Schistosomiasis is a disease caused by infections of the genus Schistosoma. Schistosomiasis can be transmitted through schistosoma worms that contact human skin. Schistosomiasis is a disease that continues to increase in spread. Saturated incidence rates pay attention to the ability to infect a disease that is limited by an increase in the infected population. This thesis formulates and analyzes a mathematical model of the distribution of schistosomiasis with a saturated incidence rate. Based on the analysis of the model, two equilibrium points are obtained, namely non-endemic equilibrium points (E0) and endemic equilibrium points (E1). Both equilibrium points are conditional asymptotically stable.
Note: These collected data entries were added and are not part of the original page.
(** * Clinic wait-time prediction and schedule optimisation

    A shallow embedding of the prediction-and-optimisation core of the
    clinic management application:

    - [calculate_priority]      (all_appointments.py)
    - [WaitTimePredictor]       (wait_time_predictor.py): [train], [predict],
      [predict_batch]
    - [ScheduleOptimizer]       (schedule_optimizer.py):
      [calculate_optimal_slots], [calculate_doctor_backlog],
      [get_recommendations]

    Modelling conventions.

    - A pandas DataFrame is the list of its rows, in index order, each row a
      record with the columns of the application's schema; [df.empty] is the
      empty list.  The loaders return the column-less [pd.DataFrame()] when
      a file cannot be read.  A function that tests [.empty] before it reads
      a column treats that frame like a frame with columns and no rows, and
      takes the list of rows; [predict_batch], which reads columns without
      such a test, takes a [Frame], which tells the two apart.
    - A [datetime.date] is its proleptic Gregorian ordinal
      ([date.toordinal()]), so that [d + timedelta(days=k)] is [d + k] and
      [d.weekday()] is [(d + 6) mod 7] (ordinal 1 is a Monday).  The
      year-1..9999 range limit of [datetime] is outside the model.
    - A [datetime.time] is the number of microseconds since midnight; the
      order on time objects is the order on these numbers.
    - Integer columns are [Z]; predicted wait times, which are floats only
      ever compared with [0], are rationals.
    - A Python exception that leaves a function is the outcome [Raised]. *)

From Stdlib Require Import ZArith QArith Lia.
From stdpp Require Import gmap strings list sorting pretty.

Local Open Scope Z_scope.

(** ** Outcomes of calls that may raise *)

Inductive Outcome (A : Type) : Type :=
| Returned (a : A)
| Raised.
Arguments Returned {A} a.
Arguments Raised {A}.

#[global] Instance outcome_ret : MRet Outcome := fun A a => Returned a.

#[global] Instance outcome_bind : MBind Outcome := fun A B k o =>
  match o with
  | Returned a => k a
  | Raised => Raised
  end.

(** Runs the bodies of a [for] loop in order, stopping at the first one that
    raises, and concatenates what the bodies appended. *)
Fixpoint for_each {A B} (body : A -> Outcome (list B)) (l : list A)
  : Outcome (list B) :=
  match l with
  | [] => Returned []
  | x :: rest =>
      ys ← body x;
      zs ← for_each body rest;
      Returned (ys ++ zs)
  end.

(** ** Sorting that keeps ties in place

    A stable sort, as Python's [list.sort] and the sorts of the frames whose
    tie order shows in a result: the rows are inserted from the last to the
    first, each before the first row that it may precede, so that rows
    which tie keep the order they had. *)
Fixpoint insert_sorted {A} (R : relation A) `{!∀ x y, Decision (R x y)}
  (x : A) (l : list A) : list A :=
  match l with
  | [] => [x]
  | y :: rest =>
      if decide (R x y) then x :: y :: rest
      else y :: insert_sorted R x rest
  end.

Definition stable_sort {A} (R : relation A) `{!∀ x y, Decision (R x y)}
  (l : list A) : list A :=
  fold_right (insert_sorted R) [] l.

(** ** Data model *)

Definition date := Z.
Definition time := Z.

Record DateTime := mkDateTime {
  dt_date : date;
  dt_time : time
}.

Definition usec_per_hour : Z := 3600000000.
Definition usec_per_day : Z := 24 * usec_per_hour.

(** [t.hour] of a [datetime.time] *)
Definition time_hour (t : time) : Z := t / usec_per_hour.

(** [d.weekday()]: Monday is 0, Sunday is 6 *)
Definition weekday (d : date) : Z := (d + 6) mod 7.

(** [dt + timedelta(hours=h)] *)
Definition add_hours (dt : DateTime) (h : Z) : DateTime :=
  let total := dt_time dt + h * usec_per_hour in
  mkDateTime (dt_date dt + total / usec_per_day) (total mod usec_per_day).

Record Appointment := mkAppointment {
  appointment_id : Z;
  doctor_id : Z;
  appointment_date : date;
  appointment_time : time;
  hour_of_day : Z;
  day_of_week : Z;
  scheduled_patients_count : Z;
  arrived_early : bool;
  wait_time_minutes : Z
}.

Record Doctor := mkDoctor {
  doc_id : Z;                   (* column doctor_id *)
  doctor_name : string;
  specialty : string;
  avg_consultation_time : Z;
  doctor_experience : Z;
  is_available : bool
}.

(** ** PriorityScorer: [calculate_priority] of all_appointments.py

    The row argument of the source is read at its three columns
    [date_diff], [arrived_early] and [wait_time_minutes]. *)

Inductive Category := High | Medium | Low.

Definition date_score_of (date_diff : Z) : Z :=
  if date_diff =? 0 then 100
  else if (0 <? date_diff) && (date_diff <=? 3) then 80
  else if (3 <? date_diff) && (date_diff <=? 7) then 60
  else if (7 <? date_diff) && (date_diff <=? 14) then 40
  else if date_diff <? 0 then 20
  else 30.

Definition calculate_priority (date_diff : Z) (early : bool) (wait_time : Z)
  : Category * Z :=
  let date_score := date_score_of date_diff in
  let date_score := if early then date_score + 10 else date_score in
  let date_score := if 30 <? wait_time then date_score + 15 else date_score in
  if 75 <=? date_score then (High, date_score)
  else if 50 <=? date_score then (Medium, date_score)
  else (Low, date_score).

(** ** WaitTimePredictor (wait_time_predictor.py) *)

(** A row of the feature matrix [X].  The three doctor columns come from a
    left merge on [doctor_id] and are missing (NaN, here [None]) for an
    appointment whose doctor is not in the doctor frame. *)
Record FeatureRow := mkFeatureRow {
  f_hour_of_day : Z;
  f_day_of_week : Z;
  f_specialty : option string;
  f_doctor_experience : option Z;
  f_avg_consultation_time : option Z;
  f_scheduled_patients_count : Z;
  f_arrived_early : bool
}.

(** [appointments_df.merge(doctors_df, on='doctor_id', how='left')]: the
    appointments in their order, each once per doctor row with its id, or
    once with the doctor columns missing. *)
Definition left_rows (docs : list Doctor) (a : Appointment)
  : list (Appointment * option Doctor) :=
  match List.filter (fun d => doc_id d =? doctor_id a) docs with
  | [] => [(a, None)]
  | ds => map (fun d => (a, Some d)) ds
  end.

Definition merge_left (appts : list Appointment) (docs : list Doctor)
  : list (Appointment * option Doctor) :=
  flat_map (left_rows docs) appts.

Definition feature_row (r : Appointment * option Doctor) : FeatureRow :=
  let (a, d) := r in
  mkFeatureRow (hour_of_day a) (day_of_week a)
    (specialty <$> d) (doctor_experience <$> d) (avg_consultation_time <$> d)
    (scheduled_patients_count a) (arrived_early a).

(** A fitted scikit-learn pipeline, as the function its [predict] computes
    on a feature matrix; [None] is a raised exception. *)
Definition Regressor := list FeatureRow -> option (list Q).

(** The [Pipeline] object held in [self.model]: freshly constructed, its
    [predict] raises [NotFittedError]; it becomes usable when [fit]
    completes. *)
Inductive Pipeline :=
| Unfitted
| Fitted (r : Regressor).

Definition pipeline_predict (m : Pipeline) (X : list FeatureRow)
  : option (list Q) :=
  match m with
  | Unfitted => None
  | Fitted r => r X
  end.

(** The library calls of [train], which the source does not define:
    scikit-learn's splitting and fitting and joblib's persistence.  [None]
    and [false] stand for a raised exception. *)
Record Backend := mkBackend {
  train_test_split :
    list FeatureRow -> list Z ->
    option (list FeatureRow * list FeatureRow * list Z * list Z);
  pipeline_fit : list FeatureRow -> list Z -> option Regressor;
  feature_importances : Regressor -> list (string * Q);
  joblib_dump : Regressor -> bool
}.

Record WaitTimePredictor := mkPredictor {
  model : option Pipeline;
  model_trained : bool;
  feature_importance : option (list (string * Q))
}.

Definition set_model (m : Pipeline) (p : WaitTimePredictor) :=
  mkPredictor (Some m) (model_trained p) (feature_importance p).
Definition set_feature_importance (fi : list (string * Q))
  (p : WaitTimePredictor) :=
  mkPredictor (model p) (model_trained p) (Some fi).
Definition set_model_trained (b : bool) (p : WaitTimePredictor) :=
  mkPredictor (model p) b (feature_importance p).

Definition preprocess_data (appts : list Appointment) (docs : list Doctor)
  : list FeatureRow * list Z :=
  match appts, docs with
  | _ :: _, _ :: _ =>
      let merged_df := merge_left appts docs in
      (map feature_row merged_df, map (fun r => wait_time_minutes (fst r)) merged_df)
  | _, _ => ([], [])
  end.

Definition is_empty {A} (l : list A) : bool :=
  match l with [] => true | _ => false end.

(** [train]: the outcome of the call and the predictor it leaves behind. *)
Definition train (B : Backend) (p : WaitTimePredictor)
  (appts : list Appointment) (docs : list Doctor)
  : Outcome bool * WaitTimePredictor :=
  if is_empty appts || is_empty docs then (Returned false, p)
  else
    let (X, y) := preprocess_data appts docs in
    if is_empty X || (Z.of_nat (length y) =? 0) then (Returned false, p)
    else
      (* self.model = Pipeline(steps=[...]) *)
      let p := set_model Unfitted p in
      match train_test_split B X y with
      | None => (Raised, p)
      | Some (X_train, X_test, y_train, y_test) =>
          (* self.model.fit(X_train, y_train) *)
          match pipeline_fit B X_train y_train with
          | None => (Raised, p)
          | Some r =>
              let p := set_model (Fitted r) p in
              let p := set_feature_importance (feature_importances B r) p in
              (* os.makedirs(...); joblib.dump(self.model, self.model_path) *)
              if joblib_dump B r
              then (Returned true, set_model_trained true p)
              else (Raised, p)
          end
      end.

(** [max(0, x)]: [x] when [x > 0], else [0] *)
Definition clamp0 (x : Q) : Q := if Qle_bool x 0 then 0%Q else x.

Definition default_wait : Q := 30%Q.

Definition predict (p : WaitTimePredictor) (features : list FeatureRow) : Q :=
  match model_trained p, model p with
  | true, Some m =>
      match pipeline_predict m features with
      | Some (x :: _) => clamp0 x          (* max(0, float(prediction[0])) *)
      | _ => default_wait                  (* except Exception: return 30 *)
      end
  | _, _ => default_wait
  end.

(** A frame as a caller may pass it: the column-less [pd.DataFrame()], on
    which every column lookup raises [KeyError], or a table with the columns
    of the schema *)
Inductive Frame (A : Type) : Type :=
| NoColumns
| Table (rows : list A).
Arguments NoColumns {A}.
Arguments Table {A} rows.

Definition frame_rows {A} (df : Frame A) : list A :=
  match df with
  | NoColumns => []
  | Table rows => rows
  end.

Definition upcoming_today (now : DateTime) (a : Appointment) : bool :=
  (appointment_date a =? dt_date now) && (dt_time now <=? appointment_time a).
The nonendemic equilibrium point will be asymptotically stable if rh > dh, rs > ds and R0 < 1, while the endemic equilibrium point will be asymptotically stable if R0 > 1. Sensitivity analysis shows that there are parameters that affect the spread of the disease. Based on numerical simulation results show that when R0 < 1, the number of infected human populations (Hi), the number of infected snail populations (Si), the amount of cercaria density (C) and the amount of miracidia density (M) will tend to decrease until finally extinct. Otherwise at the time R0 > 1, the number of the four populations tends to increase before finally being in a constant state.